Rubio isn’t the first politician to use this kind of appeal: Barack Obama and Bill Clinton blended biography and political vision in their successful presidential campaigns. But Rubio has taken their method and used it to promote a very conservative rather than a liberal or progressive agenda. And he has done it in such a way that never really spells out what the specific agenda is. Does he think global warming is a hoax?

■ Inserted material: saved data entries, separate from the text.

(* ===== verification/Redaction.v ===== *)
(** * Redaction of audit events (crates/dbflux_audit: redaction.rs)

    Values under sensitive keys are replaced wherever they stand in the JSON
    details of an event; string values are searched for URL credentials and for
    the credential patterns. *)

From S2P Require Import Prelude RustStr External Concrete UriRedact.

Definition SENSITIVE_JSON_KEYS : list string :=
  ["password"; "passwd"; "secret"; "token"; "api_key"; "apikey"; "api_key_id"; "access_key";
   "access_key_id"; "secret_key"; "session_token"; "credentials"; "private_key"; "ssh_key";
   "authorization"; "auth_token"; "bearer"; "refresh_token"; "client_secret";
   "connection_string"; "connection_uri"; "database_url"; "url"; "uri"; "passphrase"].

Definition SENSITIVE_PATTERNS : list (string * string) :=
  [("aws_access_key", "(?i)AKIA[0-9A-Z]{16}");
   ("aws_secret_key", "(?i)[0-9a-f]{40}");
   ("api_key_hex", "(?i)['" +:+ dquote +:+ "][0-9a-f]{32,}['" +:+ dquote +:+ "]");
   ("jwt_token", "(?i)eyJ[0-9A-Za-z_-]+\.eyJ[0-9A-Za-z_-]+\.[0-9A-Za-z_-]+");
   ("base64_secret", "(?i)[A-Za-z0-9+/]{40,}={0,2}");
   ("hex_secret", "(?i)[0-9a-f]{32,}")].

Definition REDACTED : string := "[REDACTED]".

Record RedactionResult := mkRedaction {
  redacted : string;
  redaction_count : nat;
}.

Section Redaction.
Context `{SerdeJson, RegexLib, TextLib}.

Definition count_regex_matches (input pattern : string) : nat :=
  match regex_new pattern with Some re => regex_find_count re input | None => O end.

Definition regex_replace (input pattern replacement : string) : string :=
  match regex_new pattern with
  | Some re => regex_replace_all re input replacement
  | None => input
  end.

(** The loop over the patterns. *)
Fixpoint redact_patterns (patterns : list (string * string)) (result : string) (count : nat)
  : string * nat :=
  match patterns with
  | [] => (result, count)
  | (_, pattern) :: rest =>
      let matches := count_regex_matches result pattern in
      if bool_decide (0 < matches)%nat then
        redact_patterns rest (regex_replace result pattern REDACTED) (count + matches)
      else redact_patterns rest result count
  end.

Definition redact_sensitive_text (input : string) : string * nat :=
  let '(result, count) := redact_uri_credentials input REDACTED in
  redact_patterns SENSITIVE_PATTERNS result count.

(** [redact_string_values]: the text, the redactions in it, and the count that
    the callee already increased. *)
Definition redact_string_values (input : string) (count : nat) : string * nat * nat :=
  let '(result, n) := redact_sensitive_text input in (result, n, count + n)%nat.

Definition is_sensitive_key (key : string) : bool :=
  bool_decide (key ∈ SENSITIVE_JSON_KEYS) ||
  bool_decide (str_to_lowercase key ∈ SENSITIVE_JSON_KEYS).

Section Loops.
Context (redact_sensitive : bool) (recurse : Value -> nat -> Value * nat).

(** The loop over the entries of an object. *)
Fixpoint redact_entries (m new_map : list (string * Value)) (count : nat)
  : list (string * Value) * nat :=
  match m with
  | [] => (new_map, count)
  | (key, val) :: m' =>
      if is_sensitive_key key then
        redact_entries m' (map_insert key (VString REDACTED) new_map) (S count)
      else
        match val with
        | VString str_val =>
            if redact_sensitive then
              let '(redacted_str, n, count) := redact_string_values str_val count in
              redact_entries m' (map_insert key (VString redacted_str) new_map) (count + n)%nat
            else redact_entries m' (map_insert key val new_map) count
        | _ =>
            let '(val', count) := recurse val count in
            redact_entries m' (map_insert key val' new_map) count
        end
  end.

(** The map over the elements of an array. *)
Fixpoint redact_elements (arr : list Value) (count : nat) : list Value * nat :=
  match arr with
  | [] => ([], count)
  | v :: arr' =>
      let '(v', count) := recurse v count in
      let '(l, count) := redact_elements arr' count in
      (v' :: l, count)
  end.

End Loops.

Fixpoint redact_json_value (redact_sensitive : bool) (value : Value) (count : nat)
  : Value * nat :=
  match value with
  | VObject m =>
      let '(new_map, count) :=
        redact_entries redact_sensitive (redact_json_value redact_sensitive) m [] count in
      (VObject new_map, count)
  | VArray arr =>
      let '(l, count) := redact_elements (redact_json_value redact_sensitive) arr count in
      (VArray l, count)
  | _ => (value, count)
  end.

Definition redact_json (input : string) (redact_sensitive : bool) : RedactionResult :=
  if bool_decide (input = EmptyString) then mkRedaction input O
  else
    match json_from_str input with
    | Ok value =>
        let '(v, count) := redact_json_value redact_sensitive value O in
        mkRedaction (json_to_string v) count
    | Err _ =>
        if redact_sensitive then
          let '(result, n) := redact_sensitive_text input in mkRedaction result n
        else mkRedaction input O
    end.

Definition redact_error_message (input : string) (redact_sensitive : bool) : RedactionResult :=
  if bool_decide (input = EmptyString) then mkRedaction input O
  else if negb redact_sensitive then mkRedaction input O
  else let '(result, n) := redact_sensitive_text input in mkRedaction result n.

(** ** Sensitive keys are hidden *)

Definition is_redacted (v : Value) : bool :=
  match v with VString s => bool_decide (s = REDACTED) | _ => false end.

(** Every value under a sensitive key, at any depth, is the placeholder. *)
Fixpoint hides_sensitive_keys (v : Value) : bool :=
  match v with
  | VObject m =>
      forallb (fun kv => (negb (is_sensitive_key kv.1) || is_redacted kv.2) &&
                         hides_sensitive_keys kv.2) m
  | VArray l => forallb hides_sensitive_keys l
  | _ => true
  end.

Definition entry_hidden (kv : string * Value) : bool :=
  (negb (is_sensitive_key kv.1) || is_redacted kv.2) && hides_sensitive_keys kv.2.

Lemma hidden_insert k v m :
  entry_hidden (k, v) = true -> forallb entry_hidden m = true ->
  forallb entry_hidden (map_insert k v m) = true.
Proof.
  rewrite !forallb_forall. intros Hkv Hm x Hx%list_elem_of_In.
  apply map_insert_elem in Hx as [->|Hx%list_elem_of_In]; auto.
Qed.

Lemma redact_entries_hidden rs rec m new_map count :
  Forall (fun kv => forall c, hides_sensitive_keys (rec kv.2 c).1 = true) m ->
  forallb entry_hidden new_map = true ->
  forallb entry_hidden (redact_entries rs rec m new_map count).1 = true.
Proof.
  intros Hrec. revert new_map count.
  induction Hrec as [|[k v] m Hv _ IH]; intros new_map count Hnew; simpl; [done|].
  destruct (is_sensitive_key k) eqn:Hk.
  { apply IH, hidden_insert; [|done]. unfold entry_hidden. simpl.
    by rewrite Hk. }
  assert (forall x, hides_sensitive_keys x = true -> entry_hidden (k, x) = true) as Hx.
  { intros x Hx. unfold entry_hidden. simpl. by rewrite Hk, Hx. }
  simpl in Hv. destruct v as [| | |s| |]; try (
    specialize (Hv count); destruct (rec _ count) as [v' c]; apply IH, hidden_insert; auto).
  destruct rs; [|apply IH, hidden_insert; auto].
  destruct (redact_string_values s count) as [[r n] c]. apply IH, hidden_insert; auto.
Qed.

Lemma redact_elements_hidden rec arr count :
  Forall (fun v => forall c, hides_sensitive_keys (rec v c).1 = true) arr ->
  forallb hides_sensitive_keys (redact_elements rec arr count).1 = true.
Proof.
  intros Hrec. revert count. induction Hrec as [|v arr Hv _ IH]; intros count; simpl; [done|].
  specialize (Hv count). destruct (rec v count) as [v' c]. specialize (IH c).
  destruct (redact_elements rec arr c) as [l c']. simpl in *. by rewrite Hv, IH.
Qed.

Lemma redact_json_value_hidden rs v count :
  hides_sensitive_keys (redact_json_value rs v count).1 = true.
Proof.
  revert count. induction v as [| | | |l Hl|m Hm] using value_nested_ind; intros count; try done.
  - simpl. pose proof (redact_elements_hidden (redact_json_value rs) l count Hl) as Hh.
    by destruct (redact_elements _ _ _).
  - simpl. pose proof (redact_entries_hidden rs (redact_json_value rs) m [] count Hm eq_refl)
      as Hh. by destruct (redact_entries _ _ _ _ _).
Qed.

(** Whatever the pattern setting, redaction leaves no value under a
    sensitive key anywhere in the document: at every depth, in objects and in
    arrays, such a value is the placeholder. *)
Theorem redaction_hides_sensitive_keys rs v count :
  hides_sensitive_keys (redact_json_value rs v count).1 = true.
Proof. apply redact_json_value_hidden. Qed.

(** ** Nothing is changed without being counted *)

Lemma redact_patterns_count ps result count r c :
  redact_patterns ps result count = (r, c) ->
  (count <= c)%nat /\ (c = count -> r = result).
Proof.
  revert result count. induction ps as [|[nm p] ps IH]; intros result count; simpl.
  { by intros [= <- <-]. }
  case_bool_decide; intros Hr; apply IH in Hr as [Hle Heq]; [|done].
  split; [lia|]. intros ->. lia.
Qed.

Lemma redact_sensitive_text_zero s r : redact_sensitive_text s = (r, O) -> r = s.
Proof.
  unfold redact_sensitive_text. destruct (redact_uri_credentials s REDACTED) as [u n] eqn:Hu.
  intros Hp. apply redact_patterns_count in Hp as [Hle Heq]. assert (n = O) as -> by lia.
  rewrite (Heq eq_refl). by apply redact_uri_zero in Hu.
Qed.

(** [count] only grows, and stays only when the value stays. *)
Definition counts_changes (f : Value -> nat -> Value * nat) (v : Value) : Prop :=
  forall c, (c <= (f v c).2)%nat /\ ((f v c).2 = c -> (f v c).1 = v).

Lemma redact_entries_counts rs rec m new_map c :
  Forall (fun kv => counts_changes rec kv.2) m -> NoDup (new_map.*1 ++ m.*1) ->
  let '(out, c') := redact_entries rs rec m new_map c in
  (c <= c')%nat /\ (c' = c -> out = new_map ++ m).
Proof.
  intros Hrec. revert new_map c.
  induction Hrec as [|[k v] m Hv _ IH]; intros new_map c Hnd; simpl.
  { by rewrite app_nil_r. }
  assert (k ∉ new_map.*1) as Hk.
  { intros Hin. apply NoDup_app in Hnd as (_ & Hd & _). apply (Hd k Hin). left. }
  assert (forall x n, let '(out, c') := redact_entries rs rec m (map_insert k x new_map) n in
    (n <= c')%nat /\ (c' = n -> out = new_map ++ (k, x) :: m)) as Hstep.
  { intros x n. rewrite map_insert_new by done.
    assert (NoDup ((new_map ++ [(k, x)]).*1 ++ m.*1)) as Hnd'.
    { rewrite fmap_app. simpl. by rewrite <- (assoc_L (++)). }
    specialize (IH (new_map ++ [(k, x)]) n Hnd').
    destruct (redact_entries _ _ _ _ _). by rewrite <- (assoc_L (++)) in IH. }
  simpl in Hv. destruct (is_sensitive_key k).
  { specialize (Hstep (VString REDACTED) (S c)). destruct (redact_entries _ _ _ _ _).
    split; [lia|]. intros ->. lia. }
  destruct v as [| | |s| |]; try (
    specialize (Hv c); destruct (rec _ c) as [v' c1]; specialize (Hstep v' c1);
    destruct (redact_entries _ _ _ _ _); simpl in *; split; [lia|];
    intros ->; destruct Hv as [? Hv]; rewrite <- Hv by lia; apply Hstep; lia).
  destruct rs; [|apply Hstep]. unfold redact_string_values.
  destruct (redact_sensitive_text s) as [r n] eqn:Hs. specialize (Hstep (VString r) (c + n + n)%nat).
  destruct (redact_entries _ _ _ _ _). split; [lia|]. intros ->. assert (n = O) as -> by lia.
  apply redact_sensitive_text_zero in Hs as ->. apply Hstep. lia.
Qed.

Lemma redact_elements_counts rec arr c :
  Forall (counts_changes rec) arr ->
  let '(out, c') := redact_elements rec arr c in (c <= c')%nat /\ (c' = c -> out = arr).
Proof.
  intros Hrec. revert c. induction Hrec as [|v arr Hv _ IH]; intros c; simpl; [done|].
  specialize (Hv c). destruct (rec v c) as [v' c1]. specialize (IH c1).
  destruct (redact_elements rec arr c1) as [l c2]. simpl in *. split; [lia|].
  intros ->. f_equal; [apply Hv; lia|apply IH; lia].
Qed.

Lemma redact_json_value_counts rs v :
  json_wf v = true -> counts_changes (redact_json_value rs) v.
Proof.
  induction v as [| | | |l Hl|m Hm] using value_nested_ind; intros Hwf c; try (simpl; lia || done).
  - cbn [json_wf] in Hwf. rewrite forallb_forall in Hwf.
    pose proof (redact_elements_counts (redact_json_value rs) l c) as Hc. simpl.
    destruct (redact_elements _ _ _). simpl. destruct Hc as [? Hc].
    { apply Forall_forall. intros v Hv. rewrite Forall_forall in Hl. apply Hl; [done|].
      by apply Hwf, list_elem_of_In. }
    split; [done|]. intros ->. by rewrite Hc.
  - cbn [json_wf] in Hwf. apply andb_true_iff in Hwf as [Hnd%bool_decide_eq_true Hwf].
    rewrite forallb_forall in Hwf.
    pose proof (redact_entries_counts rs (redact_json_value rs) m [] c) as Hc. simpl.
    destruct (redact_entries _ _ _ _ _). simpl. destruct Hc as [? Hc]; [|done|].
    { apply Forall_forall. intros kv Hv. rewrite Forall_forall in Hm. apply Hm; [done|].
      by apply Hwf, list_elem_of_In. }
    split; [done|]. intros ->. by rewrite Hc.
Qed.

Lemma redact_error_message_zero s rs :
  redaction_count (redact_error_message s rs) = O -> redacted (redact_error_message s rs) = s.
Proof.
  unfold redact_error_message. case_bool_decide; [done|]. destruct rs; [|done]. simpl.
  destruct (redact_sensitive_text s) as [r n] eqn:Hs. simpl.
  intros ->. by apply redact_sensitive_text_zero in Hs.
Qed.

(** A count of zero means that nothing was redacted, in documents and in
    plain text; so an event is left as it is exactly when there was nothing to
    redact, which is what the audit service relies on. *)
Theorem redaction_count_zero_is_unchanged :
  (forall rs v, json_wf v = true -> (redact_json_value rs v O).2 = O ->
     (redact_json_value rs v O).1 = v) /\
  (forall s rs, redaction_count (redact_error_message s rs) = O ->
     redacted (redact_error_message s rs) = s).
Proof.
  split.
  - intros rs v Hwf. by apply redact_json_value_counts.
  - apply redact_error_message_zero.
Qed.

(** ** Two deviations *)

(** A redaction inside a string value is counted twice: once by
    [redact_string_values] and once more by its caller. *)
Theorem string_redactions_are_counted_twice key s count :
  is_sensitive_key key = false ->
  redact_json_value true (VObject [(key, VString s)]) count =
  (VObject [(key, VString (redact_sensitive_text s).1)],
   count + 2 * (redact_sensitive_text s).2)%nat.
Proof.
  intros Hk. simpl. rewrite Hk. unfold redact_string_values.
  destruct (redact_sensitive_text s) as [r n]. simpl. f_equal. lia.
Qed.

(** Strings that are elements of an array are not searched for credentials
    at all, although strings that are values of an object are. *)
Theorem array_strings_are_not_redacted rs (l : list string) count :
  redact_json_value rs (VArray (map VString l)) count = (VArray (map VString l), count).
Proof.
  simpl. assert (redact_elements (redact_json_value rs) (map VString l) count =
    (map VString l, count)) as ->; [|done].
  induction l as [|s l IH]; simpl; [done|]. by rewrite IH.
Qed.

End Redaction.

(** ** On concrete documents *)

Lemma redaction_count_zero_is_unchanged_witness :
  let v := VObject [("table", VString "users")] in
  json_wf v = true /\ (redact_json_value true v O).2 = O /\ (redact_json_value true v O).1 = v.
Proof.
  cbv zeta. split; [vm_compute; reflexivity|]. split; [vm_compute; reflexivity|].
  apply (proj1 redaction_count_zero_is_unchanged); vm_compute; reflexivity.
Defined.

Lemma string_redactions_are_counted_twice_witness :
  redact_json_value true (VObject [("text", VString "postgres://u:pw@host/db")]) O =
  (VObject [("text", VString (redact_sensitive_text "postgres://u:pw@host/db").1)],
   O + 2 * (redact_sensitive_text "postgres://u:pw@host/db").2)%nat.
Proof. apply (string_redactions_are_counted_twice "text"). vm_compute. reflexivity. Defined.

Does he think the stimulus cost jobs rather than created them? He never said one way or the other, but his conservative audience was somehow led to believe that, like them, he held these views.
Rubio also didn’t brand his political opponents socialists. He didn’t describe the White House as followers, as one daffy speaker put it, of Marx, Engels, Che Guevara, Hugo Chavez, and Saul Alinsky. But using his own life story, he framed the choice facing Americans in a way that evoked the contrast between his Horatio Alger capitalism and Obama’s or Nancy Pelosi’s socialism. America, he said, “is the only country in the world where today’s employee is tomorrow’s employer. And yet, there are still people in American politics who, for some reason, cling to this belief that America is better off adopting the economic policies of nations whose people immigrate here from there.”
Rubio wasn’t referring to immigrants from the capitalist Philippines or Costa Rica, but those, like his own family, who came from socialist Cuba. “Do I want my children to grow up in the country that I grew up in or do I want them to grow up in a country like the one my parents grew up in?” he asked. The audience knew immediately what he was saying—and the choice he was posing—but his incendiary message was implicit and softened by the insertion of his biography.
Other speakers at the CPAC convention who had similar or even greater political aspirations—such as Mitt Romney and Newt Gingrich—also tried to stoke the audience’s passions without endorsing their specific policies or prejudices, but none did so as eloquently or credibly as Rubio. The 39-year-old Cuban-American who has the looks of a matinee idol and speaks with wit and vigor is a force to be reckoned with.